_Available records:_
Lemma step_counted w c :
  has_task c ->
  match step w 3 c with
  | Returns _ c' => has_task c' /\ counted c c'
  | Throws c' => counted c c'
  | NullTask _ | Unfinished => False
  end.
Proof.
  unfold has_task, counted.
  by_cases w c; simpl; intros T; try congruence;
    repeat split; try congruence; lia.
Qed.

Lemma steps_counted ws : forall c,
  has_task c ->
  0 <= auth_errors (steps ws c) - auth_errors c
    <= auth_cmds (steps ws c) - auth_cmds c.
Proof.
  induction ws as [| w ws IH]; intros c T; cbn [steps]; [lia |].
  pose proof (step_counted w c T) as H.
  destruct (step w 3 c) as [r c' | c' | c' |]; try tauto.
  - destruct H as (T' & C & _). specialize (IH c' T'). lia.
  - destruct H as (C & _). lia.
Qed.

(** X18.  The thread statistics count authentications consistently: over
    any number of calls of [step], [auth_errors] grows by no more than
    [auth_cmds] does, and neither decreases.  When the task has run, the
    call that reads its result counts one command for every result but
    [CBSASL_CONTINUE] and a failure before the server is initialized, and
    one error for bad parameters and for a failure with the server
    initialized.  After bad parameters the context stays in
    [AuthBadParameters], and every further call of [step] returns
    [ENGINE_EINVAL] and counts one more command and one more error. *)
Theorem X18_auth_errors_never_outgrow_auth_cmds
        (ws : list World) (w : World) (c : Context) :
  has_task c ->
  (0 <= auth_errors (steps ws c) - auth_errors c
     <= auth_cmds (steps ws c) - auth_cmds c) /\
  (state c = ParseAuthTaskResult ->
   exists ret c',
     step w 3 c = Returns ret c' /\
     auth_cmds c' - auth_cmds c =
     (match getError w with
      | CBSASL_CONTINUE => 0
      | CBSASL_OK | CBSASL_BADPARAM => 1
      | _ => if is_server_initialized w then 1 else 0
      end) /\
     auth_errors c' - auth_errors c =
     (match getError w with
      | CBSASL_OK | CBSASL_CONTINUE => 0
      | CBSASL_BADPARAM => 1
      | _ => if is_server_initialized w then 1 else 0
      end)) /\
  (state c = AuthBadParameters ->
   step w 3 c = Returns ENGINE_EINVAL (count_error (count_cmd c)) /\
   state (count_error (count_cmd c)) = AuthBadParameters).
Proof.
  intros T. split; [now apply steps_counted |]. split.
  - intros S. unfold has_task in T. rewrite S in T.
    destruct w as [enabled xerror initialized opcode key value error
                     response].
    destruct c as [s t es n m]. simpl in S, T. subst s.
    destruct t as [t |]; [| congruence].
    destruct error; destruct initialized; simpl;
      eexists _, _; (split; [reflexivity |]); simpl; split; lia.
  - intros S. destruct c as [s t es n m]. simpl in S. subst s.
    split; reflexivity.
Qed.

Lemma X18_counters_witness :
  0 <= auth_errors (steps [plain_auth CBSASL_OK; plain_auth CBSASL_BADPARAM;
                           plain_auth CBSASL_OK] fresh_context)
       - auth_errors fresh_context
    <= auth_cmds (steps [plain_auth CBSASL_OK; plain_auth CBSASL_BADPARAM;
                         plain_auth CBSASL_OK] fresh_context)
       - auth_cmds fresh_context.
Proof.
  apply (X18_auth_errors_never_outgrow_auth_cmds
           [plain_auth CBSASL_OK; plain_auth CBSASL_BADPARAM;
            plain_auth CBSASL_OK]
           (plain_auth CBSASL_OK) fresh_context).
  exact I.
Defined.
(** X11. An upload with the three configured columns in which no row has an
    account id shows nothing and reports nothing: the page stops without a
    table, a warning or an error, whatever the drift divisor, and the
    tickers of the frame have been overwritten all the same. *)
Theorem page_silent_without_accounts (w : World) :
  frame_empty (df w) = false → schema_ok w →
  (∀ rec, rec ∈ df_rows (df w) → account_id rec = None) →
  upload_page w =
  ({| CONFIG := CONFIG w; df := normalize_frame (df w);
      st_errors := st_errors w |}, NothingToShow).
Proof.
  intros He Hs Hnone.
  rewrite (upload_page_not_empty w He), (analyze_data_pair w).
  rewrite (analyze_data_ok_world w Hs), (analyze_data_ok_result w Hs).
  unfold groupby. cbn [df_rows normalize_frame].
  rewrite group_keys_normalize.
  assert (group_keys (df_rows (df w)) = []) as ->; [|done].
  apply group_keys_nil. intros a (rec & Hin & Ha).
  by rewrite (Hnone rec Hin) in Ha.
Qed.

Lemma page_silent_without_accounts_witness :
  upload_page no_account_world =
  ({| CONFIG := sample_config; df := normalize_frame (df no_account_world);
      st_errors := [] |}, NothingToShow).
Proof.
  apply (page_silent_without_accounts no_account_world).
  - reflexivity.
  - unfold schema_ok. apply (bool_decide_unpack _). vm_compute. exact I.
  - apply (proj1 (list.Forall_forall
                    (λ rec : HoldingRecord, account_id rec = None) _)).
    apply (bool_decide_unpack _). vm_compute. exact I.
Defined.

(** X12. With a configured column missing, the page shows no table.  An
    upload without rows gets the warning for an empty file and no schema
    error, and nothing is changed; any other upload gets exactly one schema
    error, which names the missing columns, and the page stops with the
    frame as it was. *)
Theorem page_with_missing_column (w : World) (c : string) :
  c ∈ [col_account_id (COLS w); col_ticker (COLS w);
       col_market_value (COLS w)] →
  c ∉ df_columns (df w) →
  upload_page w =
  if frame_empty (df w) then (w, EmptyUpload)
  else
    ({| CONFIG := CONFIG w; df := df w;
        st_errors := st_errors w
          ++ [{| missing_fields :=
                   required_cols (COLS w) ∖ list_to_set (df_columns (df w));
                 required_fields := required_cols (COLS w) |}] |},
     NothingToShow).
Proof.
  intros Hc Hnot.
  assert (¬ schema_ok w) as Hs.
  { intros Hs. apply Hnot. apply elem_of_required_cols in Hc.
    specialize (Hs c Hc). by apply elem_of_list_to_set in Hs. }
  destruct (frame_empty (df w)) eqn:He.
  - unfold upload_page. by rewrite He.
  - rewrite (upload_page_not_empty w He).
    by rewrite (analyze_data_schema_error w Hs).
Qed.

_Exercise prompt:_ From the listing above, extract every line exactly as it stands.

_Worked solution:_
Lemma step_counted w c :
  has_task c ->
  match step w 3 c with
  | Returns _ c' => has_task c' /\ counted c c'
  | Throws c' => counted c c'
  | NullTask _ | Unfinished => False
  end.
Proof.
  unfold has_task, counted.
  by_cases w c; simpl; intros T; try congruence;
    repeat split; try congruence; lia.
Qed.

Lemma steps_counted ws : forall c,
  has_task c ->
  0 <= auth_errors (steps ws c) - auth_errors c
    <= auth_cmds (steps ws c) - auth_cmds c.
Proof.
  induction ws as [| w ws IH]; intros c T; cbn [steps]; [lia |].
  pose proof (step_counted w c T) as H.
  destruct (step w 3 c) as [r c' | c' | c' |]; try tauto.
  - destruct H as (T' & C & _). specialize (IH c' T'). lia.
  - destruct H as (C & _). lia.
Qed.

(** X18.  The thread statistics count authentications consistently: over
    any number of calls of [step], [auth_errors] grows by no more than
    [auth_cmds] does, and neither decreases.  When the task has run, the
    call that reads its result counts one command for every result but
    [CBSASL_CONTINUE] and a failure before the server is initialized, and
    one error for bad parameters and for a failure with the server
    initialized.  After bad parameters the context stays in
    [AuthBadParameters], and every further call of [step] returns
    [ENGINE_EINVAL] and counts one more command and one more error. *)
Theorem X18_auth_errors_never_outgrow_auth_cmds
        (ws : list World) (w : World) (c : Context) :
  has_task c ->
  (0 <= auth_errors (steps ws c) - auth_errors c
     <= auth_cmds (steps ws c) - auth_cmds c) /\
  (state c = ParseAuthTaskResult ->
   exists ret c',
     step w 3 c = Returns ret c' /\
     auth_cmds c' - auth_cmds c =
     (match getError w with
      | CBSASL_CONTINUE => 0
      | CBSASL_OK | CBSASL_BADPARAM => 1
      | _ => if is_server_initialized w then 1 else 0
      end) /\
     auth_errors c' - auth_errors c =
     (match getError w with
      | CBSASL_OK | CBSASL_CONTINUE => 0
      | CBSASL_BADPARAM => 1
      | _ => if is_server_initialized w then 1 else 0
      end)) /\
  (state c = AuthBadParameters ->
   step w 3 c = Returns ENGINE_EINVAL (count_error (count_cmd c)) /\
   state (count_error (count_cmd c)) = AuthBadParameters).
Proof.
  intros T. split; [now apply steps_counted |]. split.
  - intros S. unfold has_task in T. rewrite S in T.
    destruct w as [enabled xerror initialized opcode key value error
                     response].
    destruct c as [s t es n m]. simpl in S, T. subst s.
    destruct t as [t |]; [| congruence].
    destruct error; destruct initialized; simpl;
      eexists _, _; (split; [reflexivity |]); simpl; split; lia.
  - intros S. destruct c as [s t es n m]. simpl in S. subst s.
    split; reflexivity.
Qed.

Lemma X18_counters_witness :
  0 <= auth_errors (steps [plain_auth CBSASL_OK; plain_auth CBSASL_BADPARAM;
                           plain_auth CBSASL_OK] fresh_context)
       - auth_errors fresh_context
    <= auth_cmds (steps [plain_auth CBSASL_OK; plain_auth CBSASL_BADPARAM;
                         plain_auth CBSASL_OK] fresh_context)
       - auth_cmds fresh_context.
Proof.
  apply (X18_auth_errors_never_outgrow_auth_cmds
           [plain_auth CBSASL_OK; plain_auth CBSASL_BADPARAM;
            plain_auth CBSASL_OK]
           (plain_auth CBSASL_OK) fresh_context).
  exact I.
Defined.
(** X11. An upload with the three configured columns in which no row has an
    account id shows nothing and reports nothing: the page stops without a
    table, a warning or an error, whatever the drift divisor, and the
    tickers of the frame have been overwritten all the same. *)
Theorem page_silent_without_accounts (w : World) :
  frame_empty (df w) = false → schema_ok w →
  (∀ rec, rec ∈ df_rows (df w) → account_id rec = None) →
  upload_page w =
  ({| CONFIG := CONFIG w; df := normalize_frame (df w);
      st_errors := st_errors w |}, NothingToShow).
Proof.
  intros He Hs Hnone.
  rewrite (upload_page_not_empty w He), (analyze_data_pair w).
  rewrite (analyze_data_ok_world w Hs), (analyze_data_ok_result w Hs).
  unfold groupby. cbn [df_rows normalize_frame].
  rewrite group_keys_normalize.
  assert (group_keys (df_rows (df w)) = []) as ->; [|done].
  apply group_keys_nil. intros a (rec & Hin & Ha).
  by rewrite (Hnone rec Hin) in Ha.
Qed.

Lemma page_silent_without_accounts_witness :
  upload_page no_account_world =
  ({| CONFIG := sample_config; df := normalize_frame (df no_account_world);
      st_errors := [] |}, NothingToShow).
Proof.
  apply (page_silent_without_accounts no_account_world).
  - reflexivity.
  - unfold schema_ok. apply (bool_decide_unpack _). vm_compute. exact I.
  - apply (proj1 (list.Forall_forall
                    (λ rec : HoldingRecord, account_id rec = None) _)).
    apply (bool_decide_unpack _). vm_compute. exact I.
Defined.

(** X12. With a configured column missing, the page shows no table.  An
    upload without rows gets the warning for an empty file and no schema
    error, and nothing is changed; any other upload gets exactly one schema
    error, which names the missing columns, and the page stops with the
    frame as it was. *)
Theorem page_with_missing_column (w : World) (c : string) :
  c ∈ [col_account_id (COLS w); col_ticker (COLS w);
       col_market_value (COLS w)] →
  c ∉ df_columns (df w) →
  upload_page w =
  if frame_empty (df w) then (w, EmptyUpload)
  else
    ({| CONFIG := CONFIG w; df := df w;
        st_errors := st_errors w
          ++ [{| missing_fields :=
                   required_cols (COLS w) ∖ list_to_set (df_columns (df w));
                 required_fields := required_cols (COLS w) |}] |},
     NothingToShow).
Proof.
  intros Hc Hnot.
  assert (¬ schema_ok w) as Hs.
  { intros Hs. apply Hnot. apply elem_of_required_cols in Hc.
    specialize (Hs c Hc). by apply elem_of_list_to_set in Hs. }
  destruct (frame_empty (df w)) eqn:He.
  - unfold upload_page. by rewrite He.
  - rewrite (upload_page_not_empty w He).
    by rewrite (analyze_data_schema_error w Hs).
Qed.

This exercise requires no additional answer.